In came Ad'non, double-thrust high.
The Hunter ducked below it and stabbed for the male's knees, then leaped straight up over Donnia's slashing sword as Ad'non retracted. Drizzt landed in a fast step toward Ad'non, snapping his scimitars up in a cross between Ad'non's leveled blades, stabbing them high until his arms crossed and the hilts caught at the blade, then snapping them out across again, out wide, nearly tearing the swords from Ad'non's grasp.
Ad'non threw himself backward, but so did the Hunter, leaping into a backward somersault right above and over the stabbing sword of Donnia.

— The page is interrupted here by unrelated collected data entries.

Lemma visit_all_sound fuel :
  (∀ key g b g' b', visit fuel bk (g, b) key = Ok (g', b') → all_grounded b →
     b ⊆ b' ∧ key ∈ b' ∧ all_grounded b') →
  ∀ ds g b g' b', res_fold (visit fuel bk) ds (g, b) = Ok (g', b') → all_grounded b →
    b ⊆ b' ∧ (∀ d, d ∈ ds → d ∈ b') ∧ all_grounded b'.
Proof.
  intros IH ds. induction ds as [|d ds IHds]; cbn; intros g b g' b' H Hb.
  - inv_res. simplify_eq. split_and!; try done. intros d Hd. by apply elem_of_nil in Hd.
  - apply bind_Ok in H as ([g1 b1] & Hv & H).
    destruct (IH _ _ _ _ _ Hv Hb) as (Hsub & Hd & Hb1).
    destruct (IHds _ _ _ _ H Hb1) as (Hsub' & Hds & Hb').
    split_and!; [set_solver| |done].
    intros d' [->|Hd']%elem_of_cons; [set_solver|by apply Hds].
Qed.

(** A successful visit adds grounded steps only, among them its key. *)
Lemma visit_sound fuel : ∀ key g b g' b',
  visit fuel bk (g, b) key = Ok (g', b') → all_grounded b →
  b ⊆ b' ∧ key ∈ b' ∧ all_grounded b'.
Proof.
  induction fuel as [|fuel IH]; intros key g b g' b' H Hb; [done|].
  apply visit_Ok in H as [Hg [(? & _ & ->)|(s & g1 & b1 & Hs & _ & Hf & _ & ->)]]; [done|].
  destruct (visit_all_sound fuel IH _ _ _ _ _ Hf Hb) as (Hsub & Hds & Hb1).
  split_and!; [set_solver|set_solver|].
  intros k [->%elem_of_singleton|Hin]%elem_of_union; [|by apply Hb1].
  constructor. intros k' (s' & Hs' & Hk'). simplify_eq. by apply Hb1, Hds.
Qed.

(** The outcome of a failing visit, given enough fuel: a cycle was found. *)
Definition found_cycle (e : exn) : Prop :=
  e = mkExn ResearchPlanValidationError "CYCLIC_PLAN" ∧ ∃ k, tc (depends bk) k k.

Lemma visit_all_complete fuel g :
  (∀ key b e, visit fuel bk (g, b) key = Raise e → is_Some (bk !! key) →
     (∀ x, x ∈ g → tc (depends bk) x key) → found_cycle e) →
  ∀ ds b e, res_fold (visit fuel bk) ds (g, b) = Raise e →
    (∀ d, d ∈ ds → is_Some (bk !! d) ∧ ∀ x, x ∈ g → tc (depends bk) x d) → found_cycle e.
Proof.
  intros IH ds. induction ds as [|d ds IHds]; cbn; intros b e H Hds; [done|].
  apply bind_Raise in H as [H|([g1 b1] & Hv & H)].
  - destruct (Hds d) as [? ?]; [left|]. by eapply IH.
  - apply visit_path in Hv as ->. eapply IHds; [done|]. intros d' Hd'. apply Hds. by right.
Qed.

(** With fuel for every step not on the path, only a cycle makes a visit fail. *)
Lemma visit_complete (Hclosed : closed bk) fuel : ∀ g key b e,
  g ⊆ dom bk → (size (dom bk ∖ g) < fuel)%nat →
  visit fuel bk (g, b) key = Raise e → is_Some (bk !! key) →
  (∀ x, x ∈ g → tc (depends bk) x key) → found_cycle e.
Proof.
  induction fuel as [|fuel IH]; intros g key b e Hg Hf H [s Hs] Hpath; [lia|]. cbn in H.
  case_bool_decide as Hin; [injection H as <-; split; [done|]; exists key; by apply Hpath|].
  case_bool_decide as Hk; [done|]. rewrite Hs in H.
  apply bind_Raise in H as [?|(s' & [= <-] & H)]; [done|].
  apply bind_Raise in H as [H|([g1 b1] & _ & ?)]; [|done].
  assert (Hdom : key ∈ dom bk) by (apply elem_of_dom; eauto).
  eapply visit_all_complete; [|exact H|].
  - intros key' b' e' Hv Hk' Hp'. eapply IH; [| |exact Hv|done..]; [set_solver|].
    assert (E : dom bk ∖ g = {[key]} ∪ dom bk ∖ ({[key]} ∪ g)).
    { apply set_eq. intros x. destruct (decide (x = key)); set_solver. }
    rewrite E, size_union, size_singleton in Hf by set_solver. lia.
  - intros d Hd. assert (Hkd : depends bk key d) by by exists s.
    split; [by eapply Hclosed|].
    intros x [->%elem_of_singleton|Hx]%elem_of_union; [by apply tc_once|].
    eapply tc_r; [by apply Hpath|done].
Qed.
End Visit.

(** [_reject_cycles] accepts exactly the plans without a dependency cycle. *)
Lemma reject_cycles_sound bk l u k :
  _reject_cycles l bk = Ok u → k ∈ map step_key l → grounded bk k.
Proof.
  unfold _reject_cycles. intros H Hk. apply bind_Ok in H as ([g b] & H & _).
  destruct (visit_all_sound bk (S (size bk)) (visit_sound bk _) _ _ _ _ _ H) as (_ & Hds & Hb).
  - intros x Hx. set_solver.
  - by apply Hb, Hds.
Qed.

Lemma reject_cycles_complete bk l e :
  closed bk → (∀ k, k ∈ map step_key l → is_Some (bk !! k)) →
  _reject_cycles l bk = Raise e → found_cycle bk e.
Proof.
  unfold _reject_cycles. intros Hcl Hl H. apply bind_Raise in H as [H|([g b] & _ & ?)]; [|done].
  eapply visit_all_complete; [|exact H|].
  - intros key b' e' Hv Hk Hp. eapply (visit_complete bk Hcl); [| |exact Hv|done..]; [set_solver|].
    rewrite difference_empty_L, size_dom. lia.
  - intros d Hd. split; [by apply Hl|]. intros x Hx. set_solver.
Qed.

(** * Ancestors *)

Section Ancestors.
Context (bk : gmap string ResearchStepDefinition) (req : gset string).

(** [ds] leads to a required key. *)
Definition leads (ds : list string) : Prop := ∃ d r, d ∈ ds ∧ r ∈ req ∧ rtc (depends bk) d r.

Lemma leads_cons d ds : leads ds → leads (d :: ds).
Proof. intros (d' & r & ? & ? & ?). exists d', r. split_and!; [by right|done..]. Qed.

Lemma scan_true rec ds : ∀ V V',
  (∀ deps V V', rec deps V = Ok (true, V') → leads deps) →
  scan_deps rec bk req ds V = Ok (true, V') → leads ds.
Proof.
  induction ds as [|d ds IH]; cbn; intros V V' Hrec H; [done|].
  case_bool_decide as Hd; [exists d, d; split_and!; [left|done|done]|].
  case_bool_decide; [by eapply leads_cons, IH|].
  apply bind_Ok in H as (s & Hs & H). apply require_some_Ok in Hs.
  destruct (rec _ _) as [[[] V1]|] eqn:E; [| |done].
  - apply Hrec in E as (d' & r & Hd' & Hr & Hp).
    exists d, r. split_and!; [left|done|]. eapply rtc_l; [by exists s|done].
  - by eapply leads_cons, IH.
Qed.

Lemma has_ancestor_true fuel : ∀ deps V V',
  _has_ancestor fuel bk req deps V = Ok (true, V') → leads deps.
Proof.
  induction fuel as [|fuel IH]; cbn; intros deps V V' H; [done|].
  eapply scan_true; [|exact H]. exact IH.
Qed.

(** What a failed search has established: everything it visited is fully
    explored and avoids the required keys. *)
Definition explored (V V' : gset string) : Prop :=
  V ⊆ V' ∧ ∀ v k, v ∈ V' → v ∉ V → depends bk v k → k ∉ req ∧ k ∈ V'.

Lemma scan_false rec ds : ∀ V V',
  (∀ deps V V', rec deps V = Ok (false, V') →
     explored V V' ∧ ∀ d, d ∈ deps → d ∉ req ∧ d ∈ V') →
  scan_deps rec bk req ds V = Ok (false, V') →
  explored V V' ∧ ∀ d, d ∈ ds → d ∉ req ∧ d ∈ V'.
Proof.
  induction ds as [|d ds IH]; cbn; intros V V' Hrec H.
  { inv_res. simplify_eq. split; [split; [done|]|]; [by intros|].
    intros d Hd. by apply elem_of_nil in Hd. }
  case_bool_decide as Hd; [done|]. case_bool_decide as HdV.
  - destruct (IH _ _ Hrec H) as [[Hsub Hex] Hds]. split; [done|].
    intros d' [->|Hd']%elem_of_cons; [set_solver|by apply Hds].
  - apply bind_Ok in H as (s & Hs & H). apply require_some_Ok in Hs.
    destruct (rec _ _) as [[[] V1]|] eqn:E; [done| |done].
    destruct (Hrec _ _ _ E) as [[Hsub1 Hex1] Hds1].
    destruct (IH _ _ Hrec H) as [[Hsub Hex] Hds].
    split; [split; [set_solver|]|].
    + intros v k Hv HvV Hdep. destruct (decide (v ∈ V1)) as [Hv1|]; [|by apply (Hex v k)].
      destruct (decide (v = d)) as [->|Hne].
      * destruct Hdep as (s' & Hs' & Hk). simplify_eq. apply Hds1 in Hk as [? ?]. set_solver.
      * destruct (Hex1 v k) as [? ?]; [done|set_solver|done|]. set_solver.
    + intros d' [->|Hd']%elem_of_cons; [|by apply Hds]. set_solver.
Qed.

Lemma has_ancestor_false fuel : ∀ deps V V',
  _has_ancestor fuel bk req deps V = Ok (false, V') →
  explored V V' ∧ ∀ d, d ∈ deps → d ∉ req ∧ d ∈ V'.
Proof.
  induction fuel as [|fuel IH]; cbn; intros deps V V' H; [done|].
  eapply scan_false; [|exact H]. exact IH.
Qed.

Lemma has_ancestor_false_leads fuel deps V' :
  _has_ancestor fuel bk req deps ∅ = Ok (false, V') → ¬ leads deps.
Proof.
  intros H. apply has_ancestor_false in H as [[_ Hex] Hds].
  intros (d & r & Hd & Hr & Hp). apply Hds in Hd as [Hdr Hd].
  induction Hp as [d|d d' r Hdep Hp IH]; [done|].
  destruct (Hex d d') as [? ?]; [done|set_solver|done|]. by apply IH.
Qed.

(** Visited sets only grow. *)
Lemma scan_mono rec ds : ∀ b V V',
  (∀ deps b V V', rec deps V = Ok (b, V') → V ⊆ V') →
  scan_deps rec bk req ds V = Ok (b, V') → V ⊆ V'.
Proof.
  induction ds as [|d ds IH]; cbn; intros b V V' Hrec H; [by inv_res; simplify_eq|].
  case_bool_decide; [by inv_res; simplify_eq|]. case_bool_decide; [by eapply IH|].
  apply bind_Ok in H as (s & Hs & H).
  destruct (rec _ _) as [[[] V1]|] eqn:E; [| |done]; apply Hrec in E.
  - inv_res. simplify_eq. set_solver.
  - apply IH in H; [set_solver|done].
Qed.

Lemma has_ancestor_mono fuel : ∀ deps b V V',
  _has_ancestor fuel bk req deps V = Ok (b, V') → V ⊆ V'.
Proof.
  induction fuel as [|fuel IH]; cbn; intros deps b V V' H; [done|].
  eapply scan_mono; [|exact H]. exact IH.
Qed.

He landed lightly, still backstepping.
As he crossed over, defeating her attack, the dexterous Donnia flipped her dirk in her hand and whipped it at his chest.
But the defending drow's right scimitar snapped up to cleanly block, and before the deflected dirk could bounce away, the left-hand scimitar locked up under it, pinning it against the first blade for just a moment before slashing back to the left, redirecting the dirk into a swift flight at his retreating adversary. Ad'non desperately dived back and around but got clipped across the cheek as he tumbled away.
Donnia pressed the attack, drawing a whip from her belt as she thrust ahead with her sword.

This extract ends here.